Virtualization is helping to drive on-demand networks but lack of standardization is creating problems.
"The whole industry is transforming, and without standardization it will take longer," Pacewicz said.
AT&T Inc. (NYSE: T) is on a journey to virtualize its network. The company has a goal of 55% network virtualization by the end of this year and 75% by the end of 2020.
To that end, the carrier had to create its own Enhanced Control, Orchestration, Management & Policy (ECOMP) system and then open sourced it and merged it with another group's project, OPEN-O, to create the Open Network Automation Platform (ONAP) under the auspices of the Linux Foundation. (See MANO Marriage: ECOMP, OPEN-O Converge as ONAP.)

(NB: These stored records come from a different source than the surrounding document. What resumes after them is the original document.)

Lemma CancelEvent_wakes i f k : IOManager.wf i → 0 ≤ f → ∃ b i',
  IOManager.CancelEvent true f (IOManager.event_of k) i = (Ok b, i') ∧ IOManager.wf i' ∧ wakes i i'.
Proof.
  intros Hi Hf. destruct (IOManager.context_dec i f Hi Hf) as [(q & x & Hx)|Hl].
  - rewrite (IOManager.CancelEvent_ok i f q x Hi Hx true k), andb_true_r.
    destruct (waits k x) eqn:Hk; [|by exists false, i]. do 2 eexists. split; [reflexivity|].
    split; [apply (IOManager.dropped_wf i q x k true); [done|apply Hx|done]|]. apply wakes_dropped. apply Hx.
  - exists false, i. unfold IOManager.CancelEvent. by rewrite bind_mget, decide_True by done.
Qed.

(** What the kernel reports about one context. *)
Lemma handle_event_wakes i p c reported : IOManager.wf i → IOManager.heap i !! p = Some c →
  IOManager.reported_ok reported c → ∃ i', IOManager.handle_event true p reported i = (Ok tt, i') ∧
  IOManager.wf i' ∧ wakes i i'.
Proof.
  intros Hi Hc Hr. rewrite (IOManager.handle_event_ok true i p c reported Hi Hc Hr), andb_true_r.
  eexists. split; [reflexivity|]. case_match; [|done]. split; [by apply IOManager.fired_wf|by apply wakes_fired].
Qed.

(** The first part of [AddEvent] makes contexts at which nobody waits. *)
Lemma AddEvent_context_waits i f p i' : IOManager.wf i → 0 ≤ f → IOManager.AddEvent_context f i = (Ok p, i') →
  ∀ q c k, IOManager.heap i' !! q = Some c → waits k c = true → IOManager.heap i !! q = Some c.
Proof.
  intros Hi Hf. unfold IOManager.AddEvent_context. rewrite bind_mget. case_decide as Hlen.
  - destruct (IOManager.context_exists i f Hi ltac:(lia)) as (p' & c' & Hctx).
    rewrite (IOManager.context_at_ok _ _ _ _ Hctx). by intros [= _ <-].
  - pose proof (IOManager.wf_size _ Hi) as Hsz.
    assert (f + f / 2 ≤ f * 3 / 2) by (rewrite <- Z.div_add_l by lia; apply Z.div_le_mono; lia).
    assert (16 ≤ f / 2) by (apply Z.div_le_lower_bound; lia).
    destruct (IOManager.ContextResize_wf i (f * 3 / 2) Hi ltac:(lia)) as (i1 & Hr & Hi1 & Hg & _).
    rewrite (bind_ok _ _ _ _ _ Hr). intros Hat.
    assert (i' = i1) as ->.
    { revert Hat. unfold IOManager.context_at. rewrite bind_mget. repeat case_match; by intros [=]. }
    intros q c k Hq Hk. destruct (IOManager.wf_heap _ Hi1 _ _ Hq) as (_ & _ & _ & Ht).
    destruct (decide (Z.to_nat (IOManager.fd c) < length (IOManager.fd_contexts_ i))%nat) as [Hlt|Hge].
    + destruct (lookup_lt_is_Some_2 _ _ Hlt) as [q' Hq']. pose proof (IOManager.grown_table _ _ Hg _ _ Hq') as Ht'.
      rewrite Ht in Ht'. injection Ht' as <-. destruct (IOManager.wf_table _ Hi _ _ Hq') as (c' & Hc' & _).
      pose proof (IOManager.grown_heap _ _ Hg _ _ Hc'). congruence.
    + pose proof (lookup_lt_Some _ _ _ Ht).
      destruct (IOManager.grown_new _ _ Hg (Z.to_nat (IOManager.fd c))) as (q' & Hq' & Hc'); [lia|].
      rewrite Ht in Hq'. injection Hq' as <-. rewrite Hq in Hc'. injection Hc' as Hc'. exfalso. revert Hk. unfold waits. rewrite bool_decide_eq_true, Hc'. destruct k; by intros [? [=]].
Qed.

(** Who is registered is in the list of registrations. *)
Lemma waits_regs i q c k r : IOManager.heap i !! q = Some c → registration k c = Some r → r ∈ regs (IOManager.heap i).
Proof.
  intros Hq Hr. unfold regs. apply list_elem_of_bind. exists (q, c). split; [|by apply elem_of_map_to_list].
  unfold IOManager.reg_of. simpl. rewrite elem_of_app. destruct k; rewrite Hr; [left|right]; by left.
Qed.

Lemma regs_waits i r : r ∈ regs (IOManager.heap i) → ∃ q c k, IOManager.heap i !! q = Some c ∧ waits k c = true ∧
  registration k c = Some r.
Proof.
  unfold regs. intros ([q c] & Hr & Hq%elem_of_map_to_list)%list_elem_of_bind. exists q, c.
  unfold IOManager.reg_of in Hr. simpl in Hr. rewrite elem_of_app in Hr.
  assert (∀ k, r ∈ option_list (registration k c) → registration k c = Some r) as Hk.
  { intros k. destruct (registration k c) as [x|]; [by intros ->%list_elem_of_singleton|by intros ?%not_elem_of_nil]. }
  assert (∀ k, registration k c = Some r → waits k c = true) as Hw.
  { intros k Hkr. apply not_false_is_true. intros Hf. by rewrite (IOManager.not_waits_registration _ _ Hf) in Hkr. }
  destruct Hr as [Hr|Hr]; apply Hk in Hr; eexists; split_and!; eauto.
Qed.

(** ** The hooked calls *)

(** Every registration is at a descriptor that has a context. *)
Definition covered (i : IOManager) (m : FdManager.FdManager) : Prop :=
  ∀ q c k, IOManager.heap i !! q = Some c → waits k c = true → is_Some (FdManager.lookup_fd m (IOManager.fd c)).

(** The system is valid, and what waited in [i0] waits or was woken. *)
Definition frozen (i0 : IOManager) (w : HW) : Prop :=
  hw_valid w ∧ ∃ i, iom (world w) = Some i ∧ wakes i0 i ∧ covered i (fds (world w)).

(** A call that leaves the IO manager alone and forgets no context. *)
Definition same (w w' : HW) : Prop :=
  iom (world w') = iom (world w) ∧
  ∀ fd, 0 ≤ fd → is_Some (FdManager.lookup_fd (fds (world w)) fd) → is_Some (FdManager.lookup_fd (fds (world w')) fd).

Lemma frozen_wf i0 w : frozen i0 w → ∃ i, iom (world w) = Some i ∧ IOManager.wf i ∧ wakes i0 i ∧ covered i (fds (world w)).
Proof.
  intros [Hw (i & Hi & ? & ?)]. destruct (HookNet.t_iom _ Hw) as (i' & Hi' & Hwf). rewrite Hi in Hi'.
  injection Hi' as <-. by exists i.
Qed.

Lemma frozen_same i0 w w' : same w w' → hw_valid w' → frozen i0 w → frozen i0 w'.
Proof.
  intros [Hs Hl] Hv Hf. split; [done|]. destruct (frozen_wf _ _ Hf) as (i & Hi & Hwf & Hw & Hc). exists i.
  rewrite Hs. split; [done|]. split; [done|]. intros q c k Hq Hk. apply Hl; [|by eapply Hc].
  apply (IOManager.wf_heap _ Hwf _ _ Hq).
Qed.

Section calls.
Context {K : Kernel} {KL : KernelLaws}.

Lemma quiet_frozen {A} i0 (m : M HW A) : quiet hw_valid is_open m →
  (∀ w a w', hw_valid w → m w = (Ok a, w') → same w w') → quiet (frozen i0) is_open m.
Proof using.
  intros Hm Hs w Hw. destruct (Hm w (proj1 Hw)) as (a & w' & Hr & Hv & Ho). exists a, w'. split; [done|].
  split; [|done]. apply (frozen_same i0 w); [|done|done]. eapply Hs; [apply Hw|exact Hr].
Qed.

Lemma opens_frozen i0 (m : M HW Z) : opens hw_valid is_open m →
  (∀ w a w', hw_valid w → m w = (Ok a, w') → same w w') → opens (frozen i0) is_open m.
Proof using.
  intros Hm Hs w Hw. destruct (Hm w (proj1 Hw)) as (a & w' & Hr & Hv & Ho). exists a, w'. split; [done|].
  split; [|done]. apply (frozen_same i0 w); [|done|done]. eapply Hs; [apply Hw|exact Hr].
Qed.

Lemma Get_keeps m k a fd x m' : FdManager.wf m → 0 ≤ fd → FdManager.Get k a fd true m = (Ok x, m') →
  ∀ fd', 0 ≤ fd' → is_Some (FdManager.lookup_fd m fd') → is_Some (FdManager.lookup_fd m' fd').
Proof using.
  intros Hm Hfd. unfold FdManager.Get. rewrite (bind_ok _ _ _ _ _ (FdManager.Get_read_ok m fd true Hfd)).
  destruct (FdManager.lookup_fd m fd); [by intros [= _ <-]|].
  destruct (FdManager.Get_write_ok m k a fd Hm Hfd) as (m1 & -> & _ & _ & Hl). intros [= _ <-] fd' Hfd' Hs.
  rewrite Hl by done. by case_decide.
Qed.

Lemma socket_same w fd w' : hw_valid w → HookNet.hk_socket w = (Ok fd, w') → same w w'.
Proof using All.
  intros Hw. unfold HookNet.hk_socket, Hook.socket. cbn [negb].
  destruct (socket_new (calls w) (is_open w)) as [->|[Hfd _]].
  - rewrite !decide_True by done. by intros [= _ <-].
  - rewrite decide_False by lia.
    destruct (FdManager.Get (HookNet.new_fd (calls w)) (HookNet.new_ctx w) (k_socket_fd (calls w) (is_open w)) true
      (fds (world w))) as [[x|e] m] eqn:Hg; [|rewrite (bind_err _ _ _ _ _ Hg); by intros [=]].
    rewrite (bind_ok _ _ _ _ _ Hg). cbn [mret M_ret]. rewrite decide_False by lia. intros [= _ <-].
    split; [done|]. by eapply Get_keeps; [apply (HookNet.t_fds _ Hw)| |exact Hg].
Qed.

Lemma accept_same fd w n w' : hw_valid w → HookNet.hk_accept fd w = (Ok n, w') → same w w'.
Proof using.
  intros Hw. unfold HookNet.hk_accept. destruct (HookNet.ctx_of fd w) as [ctx|]; [|done].
  destruct (k_accept _ _ _) as [script waits]. unfold Hook.accept.
  destruct (Hook.do_io _ _ _ _ _ _) as [[[[a err]|] log]|]; [|done..]. case_decide as Ha.
  - destruct (FdManager.Get _ _ _ _ _) as [[x|e] m] eqn:Hg; [|done]. rewrite decide_False by lia.
    intros [= _ <-]. split; [done|]. by eapply Get_keeps; [apply (HookNet.t_fds _ Hw)| |exact Hg].
  - rewrite decide_True by lia. by intros [= _ <-].
Qed.

Lemma setsockopt_same fd l o v w a w' : hw_valid w → HookNet.hk_setsockopt fd l o v w = (Ok a, w') → same w w'.
Proof using.
  intros Hw. unfold HookNet.hk_setsockopt. destruct v as [v|sec usec]; [case_match; [by intros [= _ <-]|done]|].
  unfold Hook.setsockopt. cbn [negb]. case_decide; [|by intros [= _ <-]].
  destruct (Hook.get_ctx fd (world w)) as [[[p c]|]|]; simpl; try done; by intros [= _ <-].
Qed.

Lemma transfer_same send fd w a w' : HookNet.hk_transfer send fd w = (Ok a, w') → same w w'.
Proof using.
  unfold HookNet.hk_transfer. destruct (HookNet.ctx_of fd w) as [ctx|]; [|done].
  destruct (k_transfer _ _) as [script waits]. destruct (if send then _ else _) as [[[x|] log]|]; [|done..].
  by intros [= _ <-].
Qed.

(** A call on the IO manager. *)
Lemma on_iom_frozen {A} i0 (m : nat → M IOManager A) :
  (∀ t i, IOManager.wf i → ∃ a i', m t i = (Ok a, i') ∧ IOManager.wf i' ∧ wakes i i') →
  quiet (frozen i0) is_open (λ w, HookNet.on_iom (m (calls w)) w).
Proof using.
  intros Hm w Hw. destruct (frozen_wf _ _ Hw) as (i & Hi & Hwf & Hk & Hc). destruct Hw as [Hw _].
  unfold HookNet.on_iom. rewrite Hi. destruct (Hm (calls w) i Hwf) as (a & i' & -> & Hwf' & Hk').
  do 2 eexists. split; [reflexivity|]. split; [|done]. split.
  - constructor; simpl; [apply (HookNet.t_fds _ Hw)|apply (HookNet.t_ctx _ Hw)|apply (HookNet.t_open _ Hw)|by exists i'].
  - exists i'. split; [done|]. split; [by etrans|]. intros q c' k Hq Hwt.
    destruct (k_heap _ _ Hk' q c' Hq) as (c & Hcq & -> & Hcw). eapply Hc; [exact Hcq|by apply Hcw].
Qed.

Section ctl.
(** [epoll_ctl] takes back what was registered; registering may fail. *)
Context (ctl_ok : ∀ t, k_ctl t false = true).

Lemma close_frozen i0 fd w : frozen i0 w → fd ∈ is_open w → ∃ r w', HookNet.hk_close fd w = (Ok r, w') ∧
  frozen i0 w' ∧ is_open w' = is_open w ∖ {[fd]}.
Proof using All.
  intros Hw Hin. destruct (HookNet.close_ok (world w) fd (k_ctl (calls w) false) (proj1 Hw) Hin) as (r & w' & Hr & Hv & Ho).
  exists r, (HookNet.mkHW w' (S (calls w))). unfold HookNet.hk_close. rewrite Hr. split; [done|]. split; [|unfold is_open; simpl; rewrite Ho; apply dom_delete_L].
  split; [exact Hv|]. destruct (frozen_wf _ _ Hw) as (i & Hi & Hwf & Hk & Hc). destruct Hw as [Hw _].
  pose proof (HookNet.t_open _ Hw fd Hin) as Hfd. simpl. revert Hr. unfold Hook.close. cbn [negb].
  destruct (HookNet.get_ctx_total (world w) fd Hw ltac:(lia)) as [(p & c & _ & -> & _)|[-> _]]; simpl.
  - rewrite Hi, ctl_ok. destruct (CancelAll_wakes i fd Hwf Hfd) as (b & i' & -> & Hwf' & Hk' & Hfree). simpl.
    destruct (FdManager.Del_ok (fds (world w)) fd (HookNet.t_fds _ Hw) Hfd) as (m' & -> & _ & _ & Hl). simpl.
    unfold Hook.close_original. simpl. intros Hr.
    assert (iom w' = Some i' ∧ fds w' = m') as [-> ->] by (revert Hr; case_match; by intros [= _ <-]).
    exists i'. split; [done|]. split; [by etrans|]. intros q c' k Hq Hwt.
    destruct (k_heap _ _ Hk' q c' Hq) as (c0 & Hcq & Hf & Hcw). destruct (Hcw k Hwt) as [Hw0 _].
    rewrite Hl by (apply (IOManager.wf_heap _ Hwf' _ _ Hq)). rewrite decide_False.
    + rewrite Hf. by eapply Hc.
    + intros He. by rewrite (Hfree q c' k Hq He) in Hwt.
  - unfold Hook.close_original. intros Hr.
    assert (iom w' = iom (world w) ∧ fds w' = fds (world w)) as [-> ->] by (revert Hr; case_match; by intros [= _ <-]).
    by exists i.
Qed.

"We fundamentally believe this is not something that is proprietary to each carrier. The proprietary nature is the configuration of the services on top," Pacewicz said.
ECOMP enabled AT&T and Colt to collaborate on automated network configuration to provide shared services to enterprise customers, Pacewicz said.
But ECOMP might not be for everyone, Naramore said. "The idea that everyone is going to use the same solution is not necessarily what's going to happen," he said. Specific network operators may have particular network needs that make ECOMP unsuitable. But standardized APis can enable interoperability -- and those APIs will become more important to enterprise customers.
Meanwhile, legacy services present challenges to delivery of on-demand networks.
"To me, the relevant thing is migration to a software-centric network," Pacewicz said. It's not a revolution -- it's not rip-and-replace -- it's an evolution."
As technologies come to end-of-life, they will be replaced, he said. Over time, the infrastructure becomes more on-demand.
On the other hand, many customers want to transition immediately, and AT&T can accommodate that, Pacewicz said.
Legacy and new equipment will always coexist, Madhusudhan Mysore, Tata Communications Transformation Services chairman and managing director, said. "You will always have yesterday's equipment, today's and tomorrow's," he said. Operators need operational efficiency to handle legacy, current and newer technologies.
"Is there a point where you try to firmly nudge your customers off the old things?" Carol Wilson, the Light Reading editor-at-large who moderated the panel, asked.
"You gently move them along that journey," Pacewicz said. As fewer customers are supported on legacy products, the economics of maintaining those products -- managing old infrastructure with fewer customers -- becomes more difficult.
The need to maintain legacy equipment is a competitive disadvantage for traditional carriers; Amazon and other hypercloud providers don't have legacy equipment that they need to service, Mysore said.
Growth in networking and data usage helps, Pacewicz said. "Customers want to move off that old technology when the bandwidth begins to run out," he said.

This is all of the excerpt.